Homemade Eyepieces

Eyepieces are much easier to build than most people think. I have never understood why so few telescope makers build their own. Although my methods used sophisticated equipment unavailable to most hobbyists, it isn't necessary to use such equipment. A simple, small bench lathe, a caliper, and a few cutting tool are all that is needed. Wood workers can make eyepiece barrels on a wood lathe. All of the eyepieces on this page were made from surplus optics available from the sources listed on the links page.

Please note that I build only for my own instruction and that none of these eyepieces are for sale.


A collection of 11  eyepiecesI experimented with a variety of eyepiece designs and eventually produced a set composed of five Plossls, three modified Kellners, one Erfle, one experimental four-element of my own design, and one orthoscopic. (Not shown here are the two-inch eyepieces).

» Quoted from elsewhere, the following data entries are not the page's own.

Lemma recordFailure_other env key msg k L :
  key ≠ k →
  Ledger.lookup_key k (TransferService.recordFailure env key msg L)
  = Ledger.lookup_key k L.
Proof.
  intros Hne. unfold TransferService.recordFailure,
    Ledger.update_failed_where_key, Ledger.bind, Ledger.fault.
  destruct (dbFault env OpMarkFailed); [done |].
  unfold Ledger.lookup_key. simpl. by apply lookup_key_map_other.
Qed.

Lemma transaction_inr {A} env (callback : Ledger.Tx A) L L' a :
  Ledger.transaction env callback L = (L', inr a) → callback L = (L', inr a).
Proof.
  unfold Ledger.transaction.
  destruct (dbFault env OpBegin); [done |].
  destruct (callback L) as [L1 [e | a']]; [done |].
  destruct (dbFault env OpCommit); [done |]. done.
Qed.

Lemma committed_lookup_other env request L L' c k :
  idempotencyKey request ≠ k →
  Ledger.transaction env (TransferService.transferCallback env request) L
  = (L', inr c) →
  Ledger.lookup_key k L' = Ledger.lookup_key k L.
Proof.
  intros Hne Htx. apply transaction_inr, transferCallback_commit in Htx
    as (a & Hid & Hkey & Hrow & Hlogs).
  unfold Ledger.lookup_key. rewrite Hlogs, committed_logs by done.
  rewrite find_app_key.
  destruct (List.find _ (Ledger.logs L)); [done |].
  simpl. by destruct (String.eqb_spec (idempotencyKey request) k).
Qed.

Lemma committed_lookup_same env request L L' c :
  Ledger.transaction env (TransferService.transferCallback env request) L
  = (L', inr c) →
  ∃ log, Ledger.lookup_key (idempotencyKey request) L' = Some log
         ∧ same_result (TransferService.buildResponseFromLog log)
                       (TransferService.successResponse c).
Proof.
  intros Htx. apply transaction_inr, transferCallback_commit in Htx
    as (a & Hid & Hkey & Hrow & Hlogs).
  eexists. split.
  - unfold Ledger.lookup_key. rewrite Hlogs, committed_logs by done.
    rewrite find_app_key, find_key_None by done.
    simpl. by rewrite String.eqb_refl.
  - unfold TransferService.buildResponseFromLog, TransferService.successResponse,
      successMetadata. simpl. rewrite Hrow. by repeat split.
Qed.

(** ** What a call leaves of another key *)

Lemma untouched_Completed p k r w w' :
  untouched p k w w' → Completed p k r w → Completed p k r w'.
Proof.
  intros [Hl Hc] [(log & Hlog & Hres) Hcache]. split.
  - exists log. by rewrite Hl.
  - intros c. rewrite Hc. apply Hcache.
Qed.

Lemma cacheResult_other env key result (R : gmap string RedisValue) k :
  key ≠ k →
  (RedisService.cacheResult env key result R).1
    !! (keyPrefix env +:+ RedisService.cacheKey k)
  = R !! (keyPrefix env +:+ RedisService.cacheKey k).
Proof.
  intros Hne. unfold RedisService.cacheResult, Redis.setex.
  destruct (redisFault env OpSetex); [done |]. simpl.
  apply lookup_insert_ne. by apply cacheKey_ne_cacheKey.
Qed.

Lemma cacheResult_same env key result (R : gmap string RedisValue) c :
  (RedisService.cacheResult env key result R).1
    !! (keyPrefix env +:+ RedisService.cacheKey key) = Some (Json c) →
  c = result ∨ R !! (keyPrefix env +:+ RedisService.cacheKey key) = Some (Json c).
Proof.
  unfold RedisService.cacheResult, Redis.setex.
  destruct (redisFault env OpSetex); simpl; [by right |].
  rewrite lookup_insert_eq. intros [= ->]. by left.
Qed.

Lemma releaseLock_cache env key (R : gmap string RedisValue) k :
  (RedisService.releaseLock env key R).1
    !! (keyPrefix env +:+ RedisService.cacheKey k)
  = R !! (keyPrefix env +:+ RedisService.cacheKey k).
Proof.
  unfold RedisService.releaseLock, Redis.del.
  destruct (redisFault env OpDel); [done |]. simpl.
  apply lookup_delete_ne. intros H. symmetry in H.
  by apply cacheKey_ne_lockKey in H.
Qed.

Lemma acquireLock_cache env key (w : World) k :
  ∃ R b,
    Thread.run (RedisService.acquireLockWithRetry env key) w
    = (set_redis R w, inr b)
    ∧ R !! (keyPrefix env +:+ RedisService.cacheKey k)
      = redis w !! (keyPrefix env +:+ RedisService.cacheKey k).
Proof.
  unfold RedisService.acquireLockWithRetry.
  destruct (acquireLockLoop_run env key RedisService.LOCK_MAX_RETRIES 0 w)
    as (R & b & Hrun & HR).
  exists R, b. split; [done |]. apply HR, cacheKey_ne_lockKey.
Qed.

Lemma other_key_untouched env request (w w' : World) o k :
  idempotencyKey request ≠ k →
  Thread.run (TransferService.executeTransfer env request) w = (w', o) →
  untouched (keyPrefix env) k w w'.
Proof.
  intros Hne. rewrite run_executeTransfer.
  destruct (TransferService.validateTransferRequest request);
    [by intros [= <- _] |].
  destruct (RedisService.getCachedResult _ _ _).2; [by intros [= <- _] |].
  destruct (acquireLock_cache env (idempotencyKey request) w k)
    as (R & b & -> & HR).
  destruct b.
  - rewrite run_lockAcquired, run_tryBlock.
    destruct (dbFault env OpLookup).
    { intros [= <- _]. split; cbn [ledger redis set_redis set_ledger].
      - by apply recordFailure_other.
      - by rewrite releaseLock_cache. }
    cbn [ledger set_redis].
    destruct (Ledger.lookup_key (idempotencyKey request) (ledger w)).
    { rewrite run_replyFromLog. intros [= <- _].
      split; cbn [ledger redis set_redis set_ledger]; [done |].
      by rewrite releaseLock_cache, cacheResult_other. }
    destruct (Ledger.transaction _ _ _) as [L [e | c]] eqn:Htx.
    + apply transaction_rollback in Htx. subst L.
      intros [= <- _]. split; cbn [ledger redis set_redis set_ledger].
      * by apply recordFailure_other.
      * by rewrite releaseLock_cache.
    + intros [= <- _]. split; cbn [ledger redis set_redis set_ledger].
      * by eapply committed_lookup_other.
      * by rewrite releaseLock_cache, cacheResult_other.
  - rewrite run_lockNotAcquired.
    destruct (dbFault env OpFallbackLookup); [by intros [= <- _] |].
    cbn [ledger set_redis].
    destruct (Ledger.lookup_key (idempotencyKey request) (ledger w)).
    + rewrite run_replyFromLog. intros [= <- _].
      split; cbn [ledger redis set_redis set_ledger]; [done |].
      by rewrite cacheResult_other.
    + by intros [= <- _].
Qed.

Each of these designs is discussed below.

Click on the photos to enlarge.


Text cut into the EP barrelAll of my eyepiece designs were first constructed in virtual reality in SurfCam or SolidWorks, three-dimensional surface and solid modeling programs. I used Surfcam to project text onto a cylindrical surface and posted the file to an NC machine which cut the text into the black barrel. I then sprayed paint over the black urethane barrel and sanded off everything that was not down in the carved grooves, leaving a finished product that looks like it came from a factory in Japan. Talk about overkill! But it was fun.


Lathe toolsI began by mixing up a batch of Urethane with black coloring. This was poured into a tube and allowed to harden, giving me rods of black urethane to turn on a lathe. The long cutters are required to get inside the tube and create the internal diameters needed to hold the lenses. Since the exit opening is smaller than the eyelens (the lens nearest the eye) which is always smaller than the field lens, it was easy to step out the diameters in one operation, from one side. Some of the drawings behind the eyepieces will illustrate this.


Calipers, spacers, reticleA good pair of calipers is necessary to measure the rings and spacers used to hold the lenses in place. A drop of superglue permanently bonds the urethane. The reticle eyepiece uses a glass military reticle held at the focal point, so that the etched lines are in focus. Each eyepiece was finished off with a field stop which sharply defines the apparant field of view. If the edges of the field of an eyepiece start to distort the image, a smaller field stop eliminates the bad area. You could probably enlarge the apparant field of view of any eyepiece by removing the field stop, but you would probably pick up some edge distortion. Also, the image would appear to fade away at the edges instead of being sharply defined. I did this intentionally in some of my ultra-wide angle eyepieces since it helps increase the "space-walk" effect. The effect is so impressive that I can live with a little distortion.


Text cut into the EP barrelMy modified Kellner is simply the Kellner design turned upside down. By placing the shorter focal length lens on top of the longer one, the apparant field of view is increased. This is not a new idea. Edmund has done it for years with their RKE eyepieces, although they have taken it a step further and achieved superior results by carefully matching two different types of glass to reduce chromatic aberrations.


20mm Mod. Kellner, 22mm 4-elementThe 20mm eyepiece is a modified Kellner. The 22mm eyepiece has four elements and doesn't quite fit into any design category, but it works quite well. The four elements are a double convex eyelens, an achromat (two lenses glued together) and a plano convex field lens. Some people would call it an old-style Konig. The upended eyepiece shows a field stop.


A collection of 11  eyepiecesThe Plossl is the easiest design to build, consisting of two achromats nearly touching. An achromat is a compound lens made from two pieces of glass, each lens having optical properties that cancel out most of the aberrations of the other lens. The image is usually quite sharp with a field of view of 50 degrees. I found it difficult to build a bad Plossl, as long as I stayed within normal design parameters (see the links page for basic eyepiece design).

I built only one orthoscopic eyepiece, owing to the scarcity of good triplets. It is made with four elements in two groups--a triplet field lens and a single positive eye lens. Color correction, contrast, and resolution are superior to any other design. The only reason they are not popular today is the narrow field of view. The orthoscopic is still the best choice for viewing planets and details on the sun and moon, where a wide field of view is unnecessary.